Şirketlerin yüzde 55,48’i çalışanın sağlık risklerine nazaran check-up, yüzde 45,89’u paket dışı bakım teminatı, yüzde 42,47’si sağlıklı beslenme/diyetisyen hizmetleri, yüzde 37,67’si ise ruhsal dayanak programları teminatları bulunursa çalışan memnuniyetinin artacağını düşünüyor.

“Zinde bir işletmenin en temel ögelerinden biri de zinde çalışanlar”

Bilhassa pandemiyle birlikte wellbeingin şirketlerin değerli gündemlerinden biri haline geldiğine dikkat çeken Mercer Marsh Benefits İş Geliştirme Başkanı Fuat Ünal, “Pandemi öncesinde şirketlerin bu mevzuda çalışmaları olsa da bütünsel sağlık kavramı gün geçtikçe daha da kıymet kazanıyor. Zinde bir işletmenin en temel ögelerinden biri de zinde çalışanlar. Şirketler artık bu bahiste uzaktan çalışanlara özel tahliller sunarken, yeni nesillerin beklentilerini de kapsayacak dijital aplikasyon tahlillerine ilgi duymaya başladı. Uzaktan çalışmanın takım ruhuna getirebileceği olumsuz tesirlerini azaltmaya çalışıyor. O denli ki; tedarikçilerinden öncelikli olarak, zihinsel ve toplumsal wellbeing gayelerine yönelik güçlü stratejiler, taşınabilir yan haklar uygulamaları ve bir wellbeing ajandası sunmalarını bekliyor. Lakin burada bilhassa dikkat edilmesi gereken değerli bir nokta; kimi şirketlerin bu mevzuda hiçbir ölçümleme yapmaması. Ölçümleme eksikliği, çalışanın sunulan imkandan faydalanıp faydalanmadığını, çalışanın beklentisinin karşılanıp karşılanmadığını anlamayı engelliyor, münasebetiyle patronlar bir sonraki yılda yapacakları yatırımın gerçek alanda olup olmadığını bilemiyorlar. Şirketler pandeminin ve meskenden çalışmanın getirdiği zorluklar nedeniyle öncelikli olarak çalışanlarının fizikî, ruhsal ve toplumsal wellbeing’lerine odaklanıp, finansal wellbeing’ini ikinci plana attı. Önümüzdeki periyotta ise ekonomik dalgalanmaların tesiriyle ile finansal wellbeing kavramının tüm şirketler için giderek kıymet kazanacağını düşünüyoruz” dedi.

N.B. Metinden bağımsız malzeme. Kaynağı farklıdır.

(* ===== verification/Posix.v ===== *)
(** * File descriptors and the file system
    (lib/cxxll/fd_handle.cpp, lib/cxxll/dir_handle.cpp, lib/cxxll/os)

    The system calls are parameters: a record of functions on the state of the
    kernel, with the C results (negative or [NULL] for an error, then [errno]).
    Of an [os_exception], only the error number is modelled. *)

From S2P Require Import Prelude.

(** ** System calls *)

Inductive file_kind := KindRegular | KindDirectory | KindSymlink | KindOther.
#[global] Instance file_kind_eq_dec : EqDecision file_kind.
Proof. solve_decision. Defined.
(** [struct stat64], as far as the program looks at it. *)
Record stat64 := Stat { st_mode : file_kind; st_size : Z }.

Record posix (K : Type) := Posix {
  px_errno : K → Z;
  px_open : bytes → Z → Z → K → Z * K;
  px_openat : Z → bytes → Z → Z → K → Z * K;
  px_close : Z → K → Z * K;
  px_mkostemp : bytes → Z → K → (Z * bytes) * K;
  px_dup : Z → K → Z * K;
  px_dupfd_cloexec : Z → K → Z * K;
  px_getfd : Z → K → Z * K;
  px_setfd : Z → Z → K → Z * K;
  px_fsync : Z → K → Z * K;
  px_read : Z → Z → K → (Z * bytes) * K;
  px_write : Z → bytes → K → Z * K;
  px_mkdirat : Z → bytes → Z → K → Z * K;
  px_unlinkat : Z → bytes → Z → K → Z * K;
  px_renameat : Z → bytes → Z → bytes → K → Z * K;
  px_fstatat : Z → bytes → K → option stat64 * K;
  px_stat : bytes → K → option stat64 * K;
  px_mkdtemp : bytes → K → option bytes * K;
  px_mkdir : bytes → Z → K → Z * K;
  px_rmdir : bytes → K → Z * K;
  px_access : bytes → Z → K → Z * K;
  px_getenv : bytes → K → option bytes;
  px_opendir : bytes → K → option Z * K;
  px_fdopendir : Z → K → option Z * K;
  px_readdir : Z → K → (option bytes * Z) * K;
  px_closedir : Z → K → Z * K;
  px_dirfd : Z → K → Z;
  px_getcwd : Z → K → option bytes * K;
  px_readlink : bytes → Z → K → (Z * bytes) * K;
  px_realpath : bytes → K → option bytes * K
}.
Arguments px_errno {K}. Arguments px_open {K}. Arguments px_openat {K}. Arguments px_close {K}.
Arguments px_mkostemp {K}. Arguments px_dup {K}. Arguments px_dupfd_cloexec {K}. Arguments px_getfd {K}. Arguments px_setfd {K}.
Arguments px_fsync {K}. Arguments px_read {K}. Arguments px_write {K}. Arguments px_mkdirat {K}.
Arguments px_unlinkat {K}. Arguments px_renameat {K}. Arguments px_fstatat {K}. Arguments px_stat {K}.
Arguments px_mkdtemp {K}. Arguments px_mkdir {K}. Arguments px_rmdir {K}. Arguments px_access {K}. Arguments px_getenv {K}.
Arguments px_opendir {K}. Arguments px_fdopendir {K}. Arguments px_readdir {K}. Arguments px_closedir {K}. Arguments px_dirfd {K}.
Arguments px_getcwd {K}. Arguments px_readlink {K}. Arguments px_realpath {K}.

Definition O_RDONLY : Z := 0.
Definition O_WRONLY : Z := 1.
Definition O_CREAT : Z := 64.
Definition O_TRUNC : Z := 512.
Definition O_DIRECTORY : Z := 65536.
Definition O_CLOEXEC : Z := 524288.
Definition FD_CLOEXEC : Z := 1.
Definition AT_REMOVEDIR : Z := 512.
Definition EEXIST : Z := 17.
Definition EISDIR : Z := 21.
Definition F_OK : Z := 0.
Definition X_OK : Z := 1.
Definition W_OK : Z := 2.
Definition R_OK : Z := 4.
Definition ERANGE : Z := 34.

Section posix.
Context {K : Type} (os : posix K).

(** A call with a negative result throws with [errno]. *)
Definition sys (call : K → Z * K) : sx K Z := λ k,
  let '(ret, k) := call k in
  if ret <? 0 then (Throw (os_exception (px_errno os k)), k) else (Ok ret, k).

(** ** fd_handle *)

(** The descriptor of the object and the kernel. *)
Definition fdh (A : Type) : Type := sx (Z * K) A.
Definition with_kernel {A} (m : sx K A) : fdh A := sx_on snd (λ k s, (s.1, k)) m.

(** Source: include/cxxll/fd_handle.hpp 108-112, fd_handle::fd_handle. *)
Definition fd_new : Z := -1.

(** Source: include/cxxll/fd_handle.hpp 120-126, fd_handle::swap. *)
Definition fd_swap (a b : Z) : Z * Z := (b, a).

(** Source: lib/cxxll/fd_handle.cpp 181-188, fd_handle::close_nothrow. *)
Definition fd_close_nothrow (s : Z * K) : Z * K :=
  if 0 <=? s.1 then (-1, (px_close os s.1 s.2).2) else s.

(** Source: lib/cxxll/fd_handle.cpp 34-37, fd_handle::~fd_handle. *)
Definition fd_destroy (s : Z * K) : K := (fd_close_nothrow s).2.

(** Source: lib/cxxll/fd_handle.cpp 39-50, fd_handle::reset. *)
Definition fd_reset (fd : Z) : fdh unit := λ '(raw, k),
  if 0 <=? raw then
    let '(ret, k) := px_close os raw k in
    if ret <? 0 then
      let err := px_errno os k in
      (Throw (os_exception err), (raw, if 0 <=? fd then (px_close os fd k).2 else k))
    else (Ok tt, (fd, k))
  else (Ok tt, (fd, k)).

(** The end of the functions that open a file: an error of [close] is ignored. *)
Definition fd_replace (ret : Z) : fdh unit := λ '(raw, k),
  (Ok tt, (ret, if 0 <=? raw then (px_close os raw k).2 else k)).

(** Without a mode, the argument is not read by the kernel.
    Source: lib/cxxll/fd_handle.cpp 52-76, fd_handle::open. *)
Definition fd_open (path : bytes) (flags mode : Z) : fdh unit :=
  ret ← with_kernel (sys (px_open os path flags mode));
  fd_replace ret.

(** Source: lib/cxxll/fd_handle.cpp 78-102, fd_handle::openat. *)
Definition fd_openat (fd : Z) (path : bytes) (flags mode : Z) : fdh unit :=
  ret ← with_kernel (sys (px_openat os fd path flags mode));
  fd_replace ret.

(** Source: lib/cxxll/fd_handle.cpp 104-108, fd_handle::open_read_only. *)
Definition fd_open_read_only (path : bytes) : fdh unit := fd_open path (Z.lor O_RDONLY O_CLOEXEC) 0.
(** Source: lib/cxxll/fd_handle.cpp 110-114, fd_handle::open_directory. *)
Definition fd_open_directory (path : bytes) : fdh unit :=
  fd_open path (Z.lor (Z.lor O_RDONLY O_DIRECTORY) O_CLOEXEC) 0.

(** [prefix] is a C string; the kernel fills in the template.
    Source: lib/cxxll/fd_handle.cpp 116-128, fd_handle::mkstemp. *)
Definition fd_mkstemp (prefix : bytes) : fdh bytes := λ '(raw, k),
  let '(newfd, name, k) := px_mkostemp os (prefix ++ str "XXXXXX") O_CLOEXEC k in
  if newfd <? 0 then (Throw (os_exception (px_errno os k)), (raw, k))
  else (fd_reset newfd;; mret name) (raw, k).

(** Source: lib/cxxll/fd_handle.cpp 130-138, fd_handle::dup. *)
Definition fd_dup (fd : Z) : fdh unit :=
  newfd ← with_kernel (sys (px_dupfd_cloexec os fd));
  fd_reset newfd.

(** Source: lib/cxxll/fd_handle.cpp 140-155, fd_handle::close_on_exec. *)
Definition fd_set_close_on_exec (flag : bool) : fdh unit := λ '(raw, k),
  let '(flags, k) := px_getfd os raw k in
  if flags =? -1 then (Throw (os_exception (px_errno os k)), (raw, k))
  else
    let flags := if flag then Z.lor flags FD_CLOEXEC else Z.land flags (Z.lnot FD_CLOEXEC) in
    let '(ret, k) := px_setfd os raw flags k in
    if ret =? -1 then (Throw (os_exception (px_errno os k)), (raw, k)) else (Ok tt, (raw, k)).

(** Source: lib/cxxll/fd_handle.cpp 157-165, fd_handle::close_on_exec. *)
Definition fd_close_on_exec : fdh bool := λ '(raw, k),
  let '(flags, k) := px_getfd os raw k in
  if flags =? -1 then (Throw (os_exception (px_errno os k)), (raw, k))
  else (Ok (negb (Z.land flags FD_CLOEXEC =? 0)), (raw, k)).

(** Source: lib/cxxll/fd_handle.cpp 167-179, fd_handle::close. *)
Definition fd_close : fdh unit := λ '(raw, k),
  if raw <? 0 then (Ok tt, (raw, k))
  else
    let '(ret, k) := px_close os raw k in
    if negb (ret =? 0) then (Throw (os_exception (px_errno os k)), (-1, k)) else (Ok tt, (-1, k)).

(** Source: include/cxxll/fd_handle.hpp 134-140, fd_handle::release. *)
Definition fd_release : fdh Z := λ '(raw, k), (Ok raw, (-1, k)).

(** Source: lib/cxxll/fd_handle.cpp 190-196, fd_handle::fsync. *)
Definition fd_fsync : fdh unit := λ '(raw, k),
  let '(r, k) := sys (px_fsync os raw) k in ((λ _, tt) <$> r, (raw, k)).

(** Source: lib/cxxll/fd_handle.cpp 198-206, fd_handle::read. *)
Definition fd_read (length : Z) : fdh bytes := λ '(raw, k),
  let '(ret, buf, k) := px_read os raw length k in
  if ret <? 0 then (Throw (os_exception (px_errno os k)), (raw, k)) else (Ok (ztake ret buf), (raw, k)).

(** Source: lib/cxxll/fd_handle.cpp 208-215, fd_handle::mkdirat. *)
Definition fd_mkdirat (pathname : bytes) (mode : Z) : fdh unit := λ '(raw, k),
  let '(r, k) := sys (px_mkdirat os raw pathname mode) k in ((λ _, tt) <$> r, (raw, k)).

(** Source: lib/cxxll/fd_handle.cpp 217-223, fd_handle::unlinkat. *)
Definition fd_unlinkat (pathname : bytes) (flags : Z) : fdh unit := λ '(raw, k),
  let '(r, k) := sys (px_unlinkat os raw pathname flags) k in ((λ _, tt) <$> r, (raw, k)).

(** Source: lib/cxxll/fd_handle.cpp 225-233, renameat. *)
Definition renameat (from : Z) (from_name : bytes) (to : Z) (to_name : bytes) : sx K unit :=
  sys (px_renameat os from from_name to to_name);; mret tt.

(** ** Directory streams *)

(** The [DIR *] of the object; NULL is [None]. *)
Definition dirh (A : Type) : Type := sx (option Z * K) A.

(** The constructor takes the descriptor over even when it fails.
    Source: lib/cxxll/dir_handle.cpp 27-38, dir_handle::dir_handle. *)
Definition dir_handle_fd (fd : Z) : sx K Z := λ k,
  match px_fdopendir os fd k with
  | (Some p, k) => (Ok p, k)
  | (None, k) => let e := os_exception (px_errno os k) in (Throw e, (px_close os fd k).2)
  end.

(** Source: lib/cxxll/dir_handle.cpp 40-46, dir_handle::dir_handle. *)
Definition dir_handle_path (path : bytes) : sx K Z := λ k,
  match px_opendir os path k with
  | (Some p, k) => (Ok p, k)
  | (None, k) => (Throw (os_exception (px_errno os k)), k)
  end.

(** Source: lib/cxxll/dir_handle.cpp 48-53, dir_handle::~dir_handle. *)
Definition dir_destroy (raw : option Z) (k : K) : K :=
  match raw with Some p => (px_closedir os p k).2 | None => k end.

(** Source: lib/cxxll/dir_handle.cpp 55-65, dir_handle::close. *)
Definition dir_close : dirh unit := λ '(raw, k),
  match raw with
  | None => (Ok tt, (None, k))
  | Some p =>
      let '(ret, k) := px_closedir os p k in
      if negb (ret =? 0) then (Throw (os_exception (px_errno os k)), (None, k)) else (Ok tt, (None, k))
  end.

(** Source: include/cxxll/dir_handle.hpp 66-72, dir_handle::release. *)
Definition dir_release : dirh (option Z) := λ '(raw, k), (Ok raw, (None, k)).

(** [readdir] with [errno] set to zero before.
    Source: lib/cxxll/dir_handle.cpp 81-91, dir_handle::readdir_all. *)
Definition dir_readdir_all (p : Z) : sx K (option bytes) := λ k,
  let '(result, err, k) := px_readdir os p k in
  match result with
  | None => if negb (err =? 0) then (Throw (os_exception err), k) else (Ok None, k)
  | Some name => (Ok (Some name), k)
  end.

Araştırmanın sigorta şirketleri için kıymetli bir yol gösterici niteliğinde olduğunu söyleyen Ünal, ülkenin ekonomik konjonktürü, yükselen medikal enflasyon ve tazminat/prim oranlarında yaşanan yükselme, grup sağlık sigortası poliçelerinin bu yıl daha yüksek prim artış oranlarıyla yenilenmesine sebep olduğunu, bu sebeple şirketlerin birçoklarının artan medikal maliyetlere karşı çalışanlara sağlanan sağlık teminatlarının yeterliliğini korumak için poliçe teminatlarında artışa gittiğini belirtti.

Kaynak: (BHA) – Beyaz Haber Ajansı

Yorumlar

Henüz yorum yapılmamış. İlk yorumu yukarıdaki form aracılığıyla siz yapabilirsiniz.